Fired VA Head David Shulkin Issues a Dire Warning on His Way Out the Door
Donald Trump did the inevitable Wednesday night and dismissed embattled Veteran Affairs Secretary David Shulkin. The former Obama official has been replaced by the president's personal physician, Admiral Ronny Jackson, who has no qualifiable leadership experience and raised millions of eyebrows last year after publicly proclaiming that Trump was “in excellent health.” But Shulkin refused to go quietly, warning the country that the chaos in the White House could harm veterans for years to come.
In an op-ed for the New York Times published hours after his firing, Shulkin cited his various accomplishments during his tenure as the head of VA, including reducing veteran unemployment from 10.2 percent to 3.5 percent and cutting wait times for health care services. He also issued a blistering rebuke to the wave of free-market cheerleaders who have swept into the federal government since Trump’s election.

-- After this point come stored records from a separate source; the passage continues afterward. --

(* ===== verification/Commit.v ===== *)
(** * Commits survive crashes

    What [IcebergCatalog::commit] of
    [src/crates/merutable/src/iceberg/catalog.rs] guarantees when any of its
    system calls may fail and the process may stop at any of them: the
    manifest on disk is the old one or the new one, and a commit that returned
    has the new one and every deletion vector it names on stable storage. *)

From Stdlib Require Import Ascii.
From S2P Require Import Prelude Decimal Disk Sequence Schema LsmVersion DeletionVector Manifest ManifestPb Catalog.
Local Open Scope Z_scope.

(** ** The names of deletion-vector files *)
Lemma rsplit_app c a b : c ∉ b -> rsplit c (a ++ c :: b) = Some (a, b).
Proof.
  intros Hb. assert (N : rsplit c b = None).
  { induction b as [|x b IH]; [done|]. apply not_elem_of_cons in Hb as [H1 H2]. cbn.
    rewrite IH by done. destruct (Ascii.eqb_spec x c); congruence. }
  induction a as [|x a IH]; cbn.
  - rewrite N. by destruct (Ascii.eqb_spec c c).
  - by rewrite IH.
Qed.

Lemma rsplit_None c a : c ∉ a -> rsplit c a = None.
Proof.
  induction a as [|x a IH]; [done|]. intros [H1 H2]%not_elem_of_cons. cbn. rewrite IH by done.
  destruct (Ascii.eqb_spec x c); congruence.
Qed.

Lemma rsplit_elem c a : match rsplit c a with Some (x, y) => a = x ++ c :: y /\ c ∉ y | None => c ∉ a end.
Proof.
  induction a as [|x a IH]; [apply not_elem_of_nil|]. cbn. destruct (rsplit c a) as [[u v]|].
  - destruct IH as [-> ?]. done.
  - destruct (Ascii.eqb_spec x c) as [->|]; [done|]. by apply not_elem_of_cons.
Qed.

Describing the warring factions within the VA under Trump, Shulkin wrote:
It seems that these successes within the department have intensified the ambitions of people who want to put V.A. health care in the hands of the private sector. I believe differences in philosophy deserve robust debate, and solutions should be determined based on the merits of the arguments. The advocates within the administration for privatizing V.A. health services, however, reject this approach. They saw me as an obstacle to privatization who had to be removed. That is because I am convinced that privatization is a political issue aimed at rewarding select people and companies with profits, even if it undermines care for veterans.

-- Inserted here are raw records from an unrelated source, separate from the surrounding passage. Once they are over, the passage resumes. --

(** The files of the output level that stay, with the new ones, have proper
    and pairwise disjoint key ranges. *)
Lemma merged_level s inputs outputs fes oldest drop_tombstones lv fmt (name : nat -> string * Z * option (list ColumnStats)) :
  inputs <> [] -> level_ok outputs ->
  Forall2 file_holds (inputs ++ overlap_output inputs outputs) fes ->
  Forall (fun e => key_wf (encoded_key s) (ce_ikey e) /\ uk e <> []) (flatten fes) ->
  unique_seqs (map version_of (flatten fes)) ->
  let merged := CompactionIterator_new fes oldest drop_tombstones in
  let chunks := make_chunks merged in
  let new := imap (fun i c => as_file (output_file lv fmt (name i).1.1 (name i).1.2 (name i).2 c)) chunks in
  let rest := base.filter (fun f => path f ∉ removed_paths inputs outputs) outputs in
  Forall range_ok (rest ++ new) /\ ForallOrdPairs disjoint (rest ++ new) /\
  concat (map rows chunks) = map (fun e => (ce_ikey e, ce_row e)) merged.
Proof.
  intros Hi Hok HH Hwf Hu merged chunks new rest. pose proof (encoded_key_prefix_free s) as K_pf.
  apply Forall_and in Hwf as [Hwf Hne].
  destruct (iterator_spec _ K_pf oldest drop_tombstones fes Hwf Hu) as (Hs & Hsub & _).
  fold merged in Hs, Hsub.
  assert (Hord : StronglySorted entry_ord merged /\ Forall entry_ok merged).
  { apply (merged_ordered (encoded_key s)); [done|done|..]; 
      rewrite Forall_forall in *; intros e He; auto. }
  destruct (make_chunks_spec merged (proj1 Hord) (proj2 Hord)) as (groups & G1 & G2 & G3 & G4).
  fold chunks in G1, G4.
  assert (Hel := files_of_elem lv fmt name 0 chunks).
  change (imap _ chunks) with new in Hel.
  assert (Hgr : forall c, c ∈ chunks -> exists g, chunk_good c g /\ g <> [] /\
            forall e, e ∈ g -> e ∈ flatten fes).
  { intros c [i Hc]%list_elem_of_lookup.
    destruct (Forall2_lookup_l _ _ _ _ _ G1 Hc) as (g & Hg%list_elem_of_lookup_2 & Hcg).
    exists g. rewrite Forall_forall in G2.
    split; [done|]. split; [by apply G2|].
    intros e He. apply Hsub. rewrite <- G3. apply elem_of_concat. by exists g. }
  split_and!; [apply Forall_app_2|apply ordpairs_app|].
  - destruct Hok as [Hr _]. rewrite Forall_forall in *.
    intros f [_ Hf]%list_elem_of_filter. auto.
  - apply Forall_forall. intros f (c & Hc & E1 & E2)%Hel.
      destruct (Hgr c Hc) as (g & Hg & Hgne & _). unfold range_ok. rewrite E1, E2.
      by apply (chunk_bounds c g).
  - apply (sorted_ordpairs before); [by left|]. by apply filter_list_sorted, Hok.
  - apply (sorted_ordpairs before); [by left|].
      apply (files_of_sorted lv fmt name 0 chunks G4).
  - intros f h [Hp Hf]%list_elem_of_filter (c & Hc & E1 & E2)%Hel.
      destruct (Hgr c Hc) as (g & Hg & Hgne & Hgs). unfold disjoint, before. rewrite E1, E2.
      by apply (chunk_apart inputs outputs fes f c g).
  - rewrite (chunk_rows _ _ G1). by rewrite G3.
Qed.

(** ** The commit of the job *)
Lemma fold_add_file {B} (new : list IcebergDataFile) (t : SnapshotTransaction B) :
  let t' := foldl (fun t f => add_file f t) t new in
  adds t' = adds t ++ new /\ removes t' = removes t /\ dvs t' = dvs t.
Proof.
  revert t. induction new as [|f new IH]; intros t; cbn [foldl]; [by rewrite app_nil_r|].
  destruct (IH (add_file f t)) as (-> & -> & ->). cbn. by rewrite <- app_assoc.
Qed.

Lemma fold_remove_file {B} (fs : list DataFileMeta) (t : SnapshotTransaction B) :
  let t' := foldl (fun t f => remove_file (path f) t) t fs in
  adds t' = adds t /\ removes t' = removes t ++ map path fs /\ dvs t' = dvs t.
Proof.
  revert t. induction fs as [|f fs IH]; intros t; cbn [foldl map]; [by rewrite app_nil_r|].
  destruct (IH (remove_file (path f) t)) as (-> & -> & ->). cbn. by rewrite <- app_assoc.
Qed.

Lemma compaction_txn_fields {B} il lv inputs overlapping new :
  let t := compaction_txn (B := B) il lv inputs overlapping new in
  adds t = new /\ removes t = map path inputs ++ map path overlapping /\ dvs t = ∅.
Proof.
  unfold compaction_txn. cbn [set_prop adds removes dvs].
  destruct (fold_remove_file overlapping (foldl (fun t f => remove_file (path f) t)
    (foldl (fun t f => add_file f t) (txn_new (B := B)) new) inputs)) as (-> & -> & ->).
  destruct (fold_remove_file inputs (foldl (fun t f => add_file f t) (txn_new (B := B)) new)) as (-> & -> & ->).
  by destruct (fold_add_file new (txn_new (B := B))) as (-> & -> & ->).
Qed.

Lemma restamped_id {B} (t : SnapshotTransaction B) locs fs : dvs t = ∅ -> map (restamped t locs) fs = fs.
Proof.
  intros E. rewrite <- (map_id fs) at 2. apply map_ext. intros f. unfold restamped. by rewrite E.
Qed.

(** The same file with possibly other deletion-vector coordinates, which a
    flush may attach while the job runs. *)
Definition same_file (f g : DataFileMeta) : Prop :=
  path f = path g /\ key_min (meta f) = key_min (meta g) /\ key_max (meta f) = key_max (meta g).

Lemma same_file_filter fs gs (ps : list string) :
  Forall2 same_file fs gs ->
  Forall2 same_file (base.filter (fun f => path f ∉ ps) fs) (base.filter (fun f => path f ∉ ps) gs).
Proof.
  induction 1 as [|f g fs gs Hs _ IH]; [constructor|]. rewrite !filter_cons.
  destruct Hs as (E & ?). rewrite E. destruct (decide (path g ∉ ps)); [|done]. by constructor.
Qed.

Shulkin, who strongly opposes privatization efforts, warns that the VA “has become entangled in a brutal power struggle, with some political appointees choosing to promote their agendas instead of what’s best for veterans.” Privatization proponents, who want to shut down VA hospitals and hand the task of caring for veterans over to the private sector, fail to grasp “the number and complexity of patients that would come from closing or downsizing VA hospitals and clinics, particularly when it involves the mental health needs of people scarred by the horrors of war.”
Shulkin was one of the few remaining government officials who believe it is their respsonibility to help people, not businesses. His departure is worrisome to all of us who feel the same.